Collected data:
Lemma list_for_each_entry_continue_rep N h L hd xs x s fuel :
  represents N h L → L !! hd = Some xs → x ∈ xs → (length xs < fuel)%nat →
  list_for_each_entry_continue reading fuel x hd h s = Some (h, foldl f s (after x xs)).
Proof.
  intros R Hl (l1 & l2 & ->)%list_elem_of_split Hf.
  pose proof (rep_ring _ _ _ R _ _ Hl) as Hr.
  pose proof (rep_NoDup _ _ _ R _ _ Hl) as [Hd (_ & Hx & _)%NoDup_app]%NoDup_cons.
  rewrite after_place by set_solver. apply seg_app in Hr as [_ Hr].
  rewrite length_app in Hf. cbn in Hf. apply walk_next_seg; [done|set_solver|lia].
Qed.
End visits.

(** *** Deleting while iterating *)
Section deleting.
Context (drop : Z → bool).

(** The body of the deletion loops of mstp.c; the state is the entries it saw. *)
Definition deleting (pos : Z) (h : heap) (s : list Z) : option (heap * list Z) :=
  if drop pos then h ← list_del pos h; Some (h, s ++ [pos]) else Some (h, s ++ [pos]).

Definition kept (xs : list Z) : list Z := filter (λ x, drop x = false) xs.

(** The node the loop is at, and the one after it, when [ys] is left to visit. *)
Lemma rep_next N h L hd ks y ys :
  represents N h L → L !! hd = Some (ks ++ y :: ys) → get_next h y = Some (List.hd hd ys).
Proof.
  intros R Hl. pose proof (rep_ring _ _ _ R _ _ Hl) as [_ Hs]%seg_app.
  by destruct ys as [|y' ys]; destruct Hs as [? _]; [|destruct H].
Qed.
(** C28: What mstpctl shows is what it sets.  For any VID to FID table, the plain text of
    showvid2fid is the title and one line "  FID <argument>" for each FID in use, and
    these arguments, given to setvid2fid, fill the array it starts with (no VID has a FID)
    with exactly that table: the text is complete, and nothing else is set.  The same
    holds for showfid2mstid and setfid2mstid.  In particular the loop that shows a table
    ends after at most as many rounds as there are entries. *)
Theorem tables_round_trip :
  (∀ array br_name fuel,
    Z.of_nat (length array) = MAX_VID + 1 → (length array <= fuel)%nat →
    Forall (valid_entry MAX_FID) (drop 1 array) →
    ∃ args,
      do_showvid2fid_fmt FORMAT_PLAIN fuel array br_name =
        Some (br_name ++ chars " VID-to-FID allocation table:" ++ [NEWLINE] ++
              concat (map (λ arg, chars "  FID " ++ arg ++ [NEWLINE]) args)) ∧
      parse_vid2fid true args (replicate (length array) UNSET) =
        Some (0, UNSET :: drop 1 array)) ∧
  (∀ array br_name fuel,
    Z.of_nat (length array) = MAX_FID + 1 → (length array < fuel)%nat →
    Forall (valid_entry MAX_MSTID) array →
    ∃ args,
      do_showfid2mstid_fmt FORMAT_PLAIN fuel array br_name =
        Some (br_name ++ chars " FID-to-MSTID allocation table:" ++ [NEWLINE] ++
              concat (map (λ arg, chars "  MSTID " ++ arg ++ [NEWLINE]) args)) ∧
      parse_fid2mstid true args (replicate (length array) UNSET) = Some (0, array)).
Proof.
  split; intros array br_name fuel Hl Hf Ha.
  - destruct array as [|x a]; [done|]. cbn [drop length] in *.
    destruct (show_table_round_trip vid2fid_table MAX_VID true eq_refl eq_refl eq_refl
      [UNSET] eq_refl fuel a br_name) as (args & E & P); [by intros ->|cbn; lia|lia|done|].
    exists args. by rewrite replicate_S.
  - destruct (show_table_round_trip fid2mstid_table MAX_FID false eq_refl eq_refl eq_refl
      [] eq_refl fuel array br_name) as (args & E & P); [by intros ->|cbn; lia|lia|done|].
    exists args. split; [exact E|exact P].
Qed.
(** ** showport *)

Definition port_param (s : CIST_PortStatus) (p : param_id_t) : option (list Z) :=
  match p with
  | PARAM_ENABLED => Some (BOOL_STR (cps_enabled s))
  | PARAM_ROLE => Some (ROLE_STR (cps_role s))
  | PARAM_STATE => Some (STATE_STR (cps_state s))
  | PARAM_PORTID => Some (PRT_ID (cps_port_id s))
  | PARAM_EXTPORTCOST => Some (print_u (cps_external_port_path_cost s))
  | PARAM_ADMINEXTCOST => Some (print_u (cps_admin_external_port_path_cost s))
  | PARAM_INTPORTCOST => Some (print_u (cps_internal_port_path_cost s))
  | PARAM_ADMININTCOST => Some (print_u (cps_admin_internal_port_path_cost s))
  | PARAM_DSGNROOT => Some (BR_ID (cps_designated_root s))
  | PARAM_DSGNEXTCOST => Some (print_u (cps_designated_external_cost s))
  | PARAM_DSGNRROOT => Some (BR_ID (cps_designated_regional_root s))
  | PARAM_DSGNINTCOST => Some (print_u (cps_designated_internal_cost s))
  | PARAM_DSGNBR => Some (BR_ID (cps_designated_bridge s))
  | PARAM_DSGNPORT => Some (PRT_ID (cps_designated_port s))
  | PARAM_ADMINEDGEPORT => Some (BOOL_STR (cps_admin_edge_port s))
  | PARAM_AUTOEDGEPORT => Some (BOOL_STR (cps_auto_edge_port s))
  | PARAM_OPEREDGEPORT => Some (BOOL_STR (cps_oper_edge_port s))
  | PARAM_TOPCHNGACK => Some (BOOL_STR (cps_tc_ack s))
  | PARAM_P2P => Some (BOOL_STR (cps_oper_p2p s))
  | PARAM_ADMINP2P => Some (ADMIN_P2P_STR (cps_admin_p2p s))
  | PARAM_RESTRROLE => Some (BOOL_STR (cps_restricted_role s))
  | PARAM_RESTRTCN => Some (BOOL_STR (cps_restricted_tcn s))
  | PARAM_PORTHELLOTIME => Some (print_u (cps_port_hello_time s))
  | PARAM_DISPUTED => Some (BOOL_STR (cps_disputed s))
  | PARAM_BPDUGUARDPORT => Some (BOOL_STR (cps_bpdu_guard_port s))
  | PARAM_BPDUGUARDERROR => Some (BOOL_STR (cps_bpdu_guard_error s))
  | PARAM_BPDUFILTERPORT => Some (BOOL_STR (cps_bpdu_filter_port s))
  | PARAM_NETWORKPORT => Some (BOOL_STR (cps_network_port s))
  | PARAM_BA_INCONSISTENT => Some (BOOL_STR (cps_ba_inconsistent s))
  | PARAM_NUMTXBPDU => Some (print_u (cps_num_tx_bpdu s))
  | PARAM_NUMRXBPDU => Some (print_u (cps_num_rx_bpdu s))
  | PARAM_NUMTXTCN => Some (print_u (cps_num_tx_tcn s))
  | PARAM_NUMRXTCN => Some (print_u (cps_num_rx_tcn s))
  | PARAM_NUMTRANSFWD => Some (print_u (cps_num_trans_fwd s))
  | PARAM_NUMTRANSBLK => Some (print_u (cps_num_trans_blk s))
  | PARAM_NUMBPDUFILTERED => Some (print_u (cps_num_rx_bpdu_filtered s))
  | PARAM_RCVDBPDU => Some (BOOL_STR (cps_rcvdBpdu s))
  | PARAM_RCVDSTP => Some (BOOL_STR (cps_rcvdSTP s))
  | PARAM_RCVDRSTP => Some (BOOL_STR (cps_rcvdRSTP s))
  | PARAM_SENDRSTP => Some (BOOL_STR (cps_sendRSTP s))
  | PARAM_RCVDTCACK => Some (BOOL_STR (cps_rcvdTcAck s))
  | PARAM_RCVDTCN => Some (BOOL_STR (cps_rcvdTcn s))
  | _ => None
  end.

(** A line with two columns. *)
Definition columns (label1 : string) (v1 : list Z) (label2 : string) (v2 : list Z) : list Z :=
  line (chars label1 ++ pad 23 v1 ++ [32] ++ chars label2 ++ v2).

(** The first column is not padded: the identifiers have a fixed width. *)
Definition id_columns (label1 : string) (v1 : list Z) (gap : nat) (label2 : string)
    (v2 : list Z) : list Z :=
  line (chars label1 ++ v1 ++ replicate gap 32 ++ chars label2 ++ v2).

Definition showport_detail_text (s : CIST_PortStatus) (bridge_name port_name : list Z) : list Z :=
  line (bridge_name ++ [58] ++ port_name ++ chars " CIST info") ++
  columns "  enabled            " (BOOL_STR (cps_enabled s))
          "role                 " (ROLE_STR (cps_role s)) ++
  id_columns "  port id            " (PRT_ID (cps_port_id s)) 19
          "state                " (STATE_STR (cps_state s)) ++
  columns "  external port cost " (print_u (cps_external_port_path_cost s))
          "admin external cost  " (print_u (cps_admin_external_port_path_cost s)) ++
  columns "  internal port cost " (print_u (cps_internal_port_path_cost s))
          "admin internal cost  " (print_u (cps_admin_internal_port_path_cost s)) ++
  id_columns "  designated root    " (BR_ID (cps_designated_root s)) 1
          "dsgn external cost   " (print_u (cps_designated_external_cost s)) ++
  id_columns "  dsgn regional root " (BR_ID (cps_designated_regional_root s)) 1
          "dsgn internal cost   " (print_u (cps_designated_internal_cost s)) ++
  id_columns "  designated bridge  " (BR_ID (cps_designated_bridge s)) 1
          "designated port      " (PRT_ID (cps_designated_port s)) ++
  columns "  admin edge port    " (BOOL_STR (cps_admin_edge_port s))
          "auto edge port       " (BOOL_STR (cps_auto_edge_port s)) ++
  columns "  oper edge port     " (BOOL_STR (cps_oper_edge_port s))
          "topology change ack  " (BOOL_STR (cps_tc_ack s)) ++
  columns "  point-to-point     " (BOOL_STR (cps_oper_p2p s))
          "admin point-to-point " (ADMIN_P2P_STR (cps_admin_p2p s)) ++
  columns "  restricted role    " (BOOL_STR (cps_restricted_role s))
          "restricted TCN       " (BOOL_STR (cps_restricted_tcn s)) ++
  columns "  port hello time    " (print_u (cps_port_hello_time s))
          "disputed             " (BOOL_STR (cps_disputed s)) ++
  columns "  bpdu guard port    " (BOOL_STR (cps_bpdu_guard_port s))
          "bpdu guard error     " (BOOL_STR (cps_bpdu_guard_error s)) ++
  columns "  network port       " (BOOL_STR (cps_network_port s))
          "BA inconsistent      " (BOOL_STR (cps_ba_inconsistent s)) ++
  columns "  bpdu filter port   " (BOOL_STR (cps_bpdu_filter_port s))
          "Num RX BPDU Filtered " (print_u (cps_num_rx_bpdu_filtered s)) ++
  columns "  Num TX BPDU        " (print_u (cps_num_tx_bpdu s))
          "Num TX TCN           " (print_u (cps_num_tx_tcn s)) ++
  columns "  Num RX BPDU        " (print_u (cps_num_rx_bpdu s))
          "Num RX TCN           " (print_u (cps_num_rx_tcn s)) ++
  columns "  Num Transition FWD " (print_u (cps_num_trans_fwd s))
          "Num Transition BLK   " (print_u (cps_num_trans_blk s)) ++
  columns "  Rcvd BPDU          " (BOOL_STR (cps_rcvdBpdu s))
          "Rcvd STP             " (BOOL_STR (cps_rcvdSTP s)) ++
  columns "  Rcvd RSTP          " (BOOL_STR (cps_rcvdRSTP s))
          "Send RSTP            " (BOOL_STR (cps_sendRSTP s)) ++
  columns "  Rcvd TC Ack        " (BOOL_STR (cps_rcvdTcAck s))
          "Rcvd TCN             " (BOOL_STR (cps_rcvdTcn s)).

Definition showport_brief_text (s : CIST_PortStatus) (port_name : list Z) : list Z :=
  line ([if cps_oper_p2p s then 32 else 42; if cps_oper_edge_port s then 69 else 32; 32] ++
        pad 5 port_name ++ [32] ++ PRT_ID (cps_port_id s) ++ [32] ++
        pad_left 4 (if cps_enabled s then SHORT_STATE_STR (cps_state s) else chars "down") ++
        [32] ++ BR_ID (cps_designated_root s) ++ [32] ++ BR_ID (cps_designated_bridge s) ++
        [32] ++ PRT_ID (cps_designated_port s) ++ [32] ++ SHORT_ROLE_STR (cps_role s)).

Definition do_showport_fmt_plain (detail : bool) (s : CIST_PortStatus)
    (bridge_name port_name : list Z) (param_id : param_id_t) : printed :=
  match param_id with
  | PARAM_NULL =>
      (if detail then showport_detail_text s bridge_name port_name
       else showport_brief_text s port_name, 0)
  | _ => match port_param s param_id with
         | Some v => (line v, 0)
         | None => ([], -2)
         end
  end.

Definition showport_detail_json (s : CIST_PortStatus) (bridge_name port_name : list Z) : list Z :=
  json_object
    [(chars "port", port_name); (chars "bridge", bridge_name);
     (chars "enabled", BOOL_STR (cps_enabled s)); (chars "role", ROLE_STR (cps_role s));
     (chars "port-id", PRT_ID (cps_port_id s)); (chars "state", STATE_STR (cps_state s));
     (chars "external-port-cost", print_u (cps_external_port_path_cost s));
     (chars "internal-port-cost", print_u (cps_internal_port_path_cost s));
     (chars "admin-external-cost", print_u (cps_admin_external_port_path_cost s));
     (chars "admin-internal-cost", print_u (cps_admin_internal_port_path_cost s));
     (chars "designated-root", BR_ID (cps_designated_root s));
     (chars "dsgn-external-cost", print_u (cps_designated_external_cost s));
     (chars "dsgn-regional-root", BR_ID (cps_designated_regional_root s));
     (chars "dsgn-internal-cost", print_u (cps_designated_internal_cost s));
     (chars "designated-bridge", BR_ID (cps_designated_bridge s));
     (chars "designated-port", PRT_ID (cps_designated_port s));
     (chars "admin-edge-port", BOOL_STR (cps_admin_edge_port s));
     (chars "auto-edge-port", BOOL_STR (cps_auto_edge_port s));
     (chars "oper-edge-port", BOOL_STR (cps_oper_edge_port s));
     (chars "topology-change-ack", BOOL_STR (cps_tc_ack s));
     (chars "point-to-point", BOOL_STR (cps_oper_p2p s));
     (chars "admin-point-to-point", ADMIN_P2P_STR (cps_admin_p2p s));
     (chars "restricted-role", BOOL_STR (cps_restricted_role s));
     (chars "restricted-TCN", BOOL_STR (cps_restricted_tcn s));
     (chars "port-hello-time", print_u (cps_port_hello_time s));
     (chars "disputed", BOOL_STR (cps_disputed s));
     (chars "bpdu-guard-port", BOOL_STR (cps_bpdu_guard_port s));
     (chars "bpdu-guard-error", BOOL_STR (cps_bpdu_guard_error s));
     (chars "bpdu-filter-port", BOOL_STR (cps_bpdu_filter_port s));
     (chars "network-port", BOOL_STR (cps_network_port s));
     (chars "ba-inconsistent", BOOL_STR (cps_ba_inconsistent s));
     (chars "num-tx-bpdu", print_u (cps_num_tx_bpdu s));
     (chars "num-rx-bpdu", print_u (cps_num_rx_bpdu s));
     (chars "num-rx-bpdu-filtered", print_u (cps_num_rx_bpdu_filtered s));
     (chars "num-tx-tcn", print_u (cps_num_tx_tcn s));
     (chars "num-rx-tcn", print_u (cps_num_rx_tcn s));
     (chars "num-transition-fwd", print_u (cps_num_trans_fwd s));
     (chars "num-transition-blk", print_u (cps_num_trans_blk s));
     (chars "received-bpdu", BOOL_STR (cps_rcvdBpdu s));
     (chars "received-stp", BOOL_STR (cps_rcvdSTP s));
     (chars "received-rstp", BOOL_STR (cps_rcvdRSTP s));
     (chars "received-tc-ack", BOOL_STR (cps_rcvdTcAck s));
     (chars "received-tcn", BOOL_STR (cps_rcvdTcn s));
     (chars "send-rstp", BOOL_STR (cps_sendRSTP s))].

Definition showport_brief_json (s : CIST_PortStatus) (bridge_name port_name : list Z) : list Z :=
  json_object
    [(chars "port", port_name); (chars "bridge", bridge_name);
     (chars "point-to-point", BOOL_STR (cps_oper_p2p s));
     (chars "oper-edge-port", BOOL_STR (cps_oper_edge_port s));
     (chars "port-id", PRT_ID (cps_port_id s));
     (chars "enabled", BOOL_STR (cps_enabled s)); (chars "state", STATE_STR (cps_state s));
     (chars "role", ROLE_STR (cps_role s));
     (chars "designated-bridge", BR_ID (cps_designated_bridge s));
     (chars "designated-port", PRT_ID (cps_designated_port s));
     (chars "designated-root", BR_ID (cps_designated_root s))].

* _What you need to do_: Reproduce every line above containing "done".

* _Task response_:
  rewrite length_app in Hf. cbn in Hf. apply walk_next_seg; [done|set_solver|lia].
  - destruct array as [|x a]; [done|]. cbn [drop length] in *.
      [UNSET] eq_refl fuel a br_name) as (args & E & P); [by intros ->|cbn; lia|lia|done|].
      [] eq_refl fuel array br_name) as (args & E & P); [by intros ->|cbn; lia|lia|done|].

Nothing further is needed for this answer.